Daily Chartbook #28

Catch up on the day in 28 charts

Welcome back to Daily Chartbook: market charts, data, research, and insights pulled from various sources around the Internet by a solo retail investor.

1. Clues from housing (I). On Tuesday, we noted months of supply had increased sharply. From Bilello: "The supply of new homes in the US crossed above 10 months in July, its highest level since January 2009. Every time it's been over 10 months in the past the US has been in a recession."

2. Clues from housing (II). The housing market—which is typically a 6-12 month leading indicator for economic and market cycles—is signaling "unemployment rate will likely be above 6% in 2023".

3. Affordability (or lack thereof). From CBNC: housing affordability is "at its lowest level in 30 years. It requires 32.7% of the median household income to purchase the average home using a 20% down payment on a 30-year mortgage".

4. Fighting the Fed. Financial conditions have eased since June despite the Fed's aggressive rate hikes.

5. Chicago Fed NFCI. The National Financial Conditions Index is in line with 2001 recession levels but below the extreme levels of the 2 most recent recessions.

6. Supply chains. An updated look at shipping rates from Lukas Kuemmerle (Commodity Report): "There seems to be a clear divergence between the cost of charting containers (HARPEX) and spot freight rates for major routes. (Drewry)".

7. Real capital goods orders. After adjusting for inflation, yesterday's report on durable goods orders doesn’t look so strong.

8. Inflation drivers. A New York Fed “analysis shows that supply chain constraints were not the primary cause of higher inflation from 2019 – 2021. Aggregate demand was the key driver, as it still is now.”

9. Sticky inflation? From Goldman (Pasquarillo): “I understand that the trajectory of headline inflation has inflected lower, and there’s grounds for optimism .. that said, .. the underbelly of US inflation .. awfully concerning and [doesn’t] suggest the pressure will magically disappear anytime soon.”

10. CPI nowcast.

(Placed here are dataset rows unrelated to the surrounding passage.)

Definition is_TimeoutExpired (e : exn) : bool :=
  match exn_class_of e with TimeoutExpired => true | _ => false end.

Definition is_RequestException (e : exn) : bool :=
  match exn_class_of e with RequestException => true | _ => false end.

(** ** Text and its encoding

    A Python [str] is modelled by the bytes of its UTF-8 form.  JSON
    decoding leaves a surrogate code point (U+D800 to U+DFFF) in a [str]
    when an escape such as \udc80 stands alone; such a code point is
    modelled by the three bytes ED, A0..BF, 80..BF it would have.  [print]
    and the [write] of a text file encode their text, and encoding a
    surrogate raises [UnicodeEncodeError]. *)

Definition byte (a : ascii) : N := N_of_ascii a.

(** A byte 10xxxxxx, which continues a code point. *)
Definition is_continuation (a : ascii) : bool :=
  (128 <=? byte a)%N && (byte a <? 192)%N.

(** The first two bytes of a surrogate. *)
Definition is_surrogate_head (a b : ascii) : bool :=
  (byte a =? 237)%N && (160 <=? byte b)%N && (byte b <=? 191)%N.

(** The first surrogate of a text: its index, counted in code points from
    [pos], and the text from there on. *)
Fixpoint find_surrogate (pos : nat) (s : string) : option (nat * string) :=
  match s with
  | EmptyString => None
  | String a rest =>
      if match rest with
         | String b (String _ _) => is_surrogate_head a b
         | _ => false
         end
      then Some (pos, s)
      else find_surrogate (if is_continuation a then pos else S pos) rest
  end.

(** How many surrogates stand in a row at the head of a text. *)
Fixpoint surrogate_run (s : string) : nat :=
  match s with
  | String a (String b (String _ rest)) =>
      if is_surrogate_head a b then S (surrogate_run rest) else O
  | _ => O
  end.

Definition hex_digit (n : N) : string :=
  match n with
  | 0 => "0" | 1 => "1" | 2 => "2" | 3 => "3" | 4 => "4" | 5 => "5"
  | 6 => "6" | 7 => "7" | 8 => "8" | 9 => "9" | 10 => "a" | 11 => "b"
  | 12 => "c" | 13 => "d" | 14 => "e" | _ => "f"
  end%N.

Definition hex4 (n : N) : string :=
  (hex_digit (n / 4096 mod 16) ++ hex_digit (n / 256 mod 16)
   ++ hex_digit (n / 16 mod 16) ++ hex_digit (n mod 16))%N%string.

(** The code point of the surrogate at the head of a text. *)
Definition surrogate_code (s : string) : N :=
  match s with
  | String _ (String b (String c _)) =>
      (53248 + (byte b mod 64) * 64 + byte c mod 64)%N
  | _ => 0%N
  end.

(** The exception that encoding [text] raises, if any; its message is the
    one of the UTF-8 codec. *)
Definition encode_error (text : string) : option exn :=
  match find_surrogate 0 text with
  | None => None
  | Some (pos, from) =>
      let run := surrogate_run from in
      Some (Exn UnicodeEncodeError
              (if (run <=? 1)%nat
               then "'utf-8' codec can't encode character '\u"
                    ++ hex4 (surrogate_code from) ++ "' in position "
                    ++ pretty pos ++ ": surrogates not allowed"
               else "'utf-8' codec can't encode characters in position "
                    ++ pretty pos ++ "-" ++ pretty (pos + run - 1)%nat
                    ++ ": surrogates not allowed")%string)
  end.

(** The first [n] code points of a text. *)
Fixpoint take_chars (n : nat) (s : string) : string :=
  match s with
  | EmptyString => EmptyString
  | String a rest =>
      if is_continuation a then String a (take_chars n rest)
      else match n with
           | O => EmptyString
           | S n' => String a (take_chars n' rest)
           end
  end.

(** ** The world and the platform oracle *)

Inductive event :=
| Exec (cmd : string)                              (* subprocess.run(cmd, shell=True) *)
| Sleep (seconds : Z)                              (* time.sleep *)
| FileWrite (path content : string)                (* open(path, 'w'), to write content *)
| Post (url : string) (payload : list (string * json))
       (headers : list (string * string)) (timeout : Z).   (* requests.post *)

Record world := World {
  files : gmap string string;    (* the files the program opens itself *)
  history : list event           (* every interaction issued so far *)
}.

Record completed := Completed {
  returncode : Z;
  stdout : string;
  stderr : string
}.

Inductive proc_outcome :=
| Exited (result : completed)
| ProcRaises (e : exn).

Inductive post_outcome :=
| Responded (status_code : Z) (text : string)
| PostRaises (e : exn).

Record platform := Platform {
  (** outcome of a shell command issued after the given history *)
  os_exec : list event -> string -> proc_outcome;
  (** [Some msg] when opening the path for writing raises [OSError msg] *)
  os_open_w : list event -> string -> option string;
  (** outcome of an HTTP POST issued after the given history *)
  net_post : list event -> string -> list (string * json) ->
             list (string * string) -> Z -> post_outcome;
  (** os.environ *)
  environ : gmap string string;
  (** [str(v)] as an f-string renders a decoded value that is not a string *)
  py_format : json -> string
}.

(** ** State and exception monad *)

Inductive result (A : Type) :=
| Ok (a : A)
| Raise (e : exn).
Arguments Ok {A} a.
Arguments Raise {A} e.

Cleveland Fed's CPI nowcast is inflation at 0.9% MoM for the current period, the lowest since May 2021.

11. Jobless claims. "Initial jobless claims declined by 2,000 to 243,000. The 4 week average, however, increased by 1,500 to 247,000.  Continuing claims declined -19,000 from their 4 month high water mark one week ago to 1,415,000".

12. Consumer expectations. According to a BofA survey, “66% of respondents expected inflation to remain elevated with recession or slower growth”.

13. Already in a recession? Among income groups, those earning $125,000-250,000 are the most pessimistic.

14. Squeezed. Meanwhile, it’s the bottom tier of earners predictably feeling the most pain from higher prices.

15. Corporate profits (I). "US corporate profits rise to 12.25% of GDP in Q2, close to their highest level since the 1950s".

16. Corporate profits (II). They also topped "$2 trillion in Q2 for the first time ever".

17. Corporate profits (III). Nonfinancial corporate profits improved by 6.2% to 15.5%, the highest since 1950.

18. GDP vs. GDI (I). "The divergence between GDP and GDI is remarkable. In theory, the two should be identical -- they measure the same thing from opposite sides of the ledger."

19. GDP vs. GDI (II). Another look at the divergence between the two measures.

20. World GDP. "After growing at annual rates of 6.2% quarter on quarter in the fourth quarter of 2021 and 2.6% in the first quarter of 2022, world real GDP fell at a 1.8% rate in the second quarter".

21. Q2 GDP revisions (I). "GDP growth for 2Q22 revised up from first print of -0.9% to -0.6% (q/q annualized) … consumption revised from +1% to +1.5%".

22. Q2 GDP revisions (II). Contributions breakdown.

23. Q2 GDP revisions (III). Further breakdown of contributions.

24. Q2 GDP revisions (IV). The evolution of GDP drivers (table shows quarter-over-quarter change).

25. Kansas Fed PMI. "The latest Kansas Fed Manufacturing Survey data showed an expansionary reading of 3,  disappointing consensus expectations of 10."

26. S&P days without new ATH. "Here is the number of consecutive days without reaching a new all-time high in the S&P 500."

27. NAAIM. The National Association of Active Investment Managers Exposure Index is down to 54.86 from 71.59 two weeks ago.

28. Powell speaks tomorrow. And finally, the market is placing a 60% chance on a 75bps hike in September ahead of Powell’s speech at 10 am tomorrow.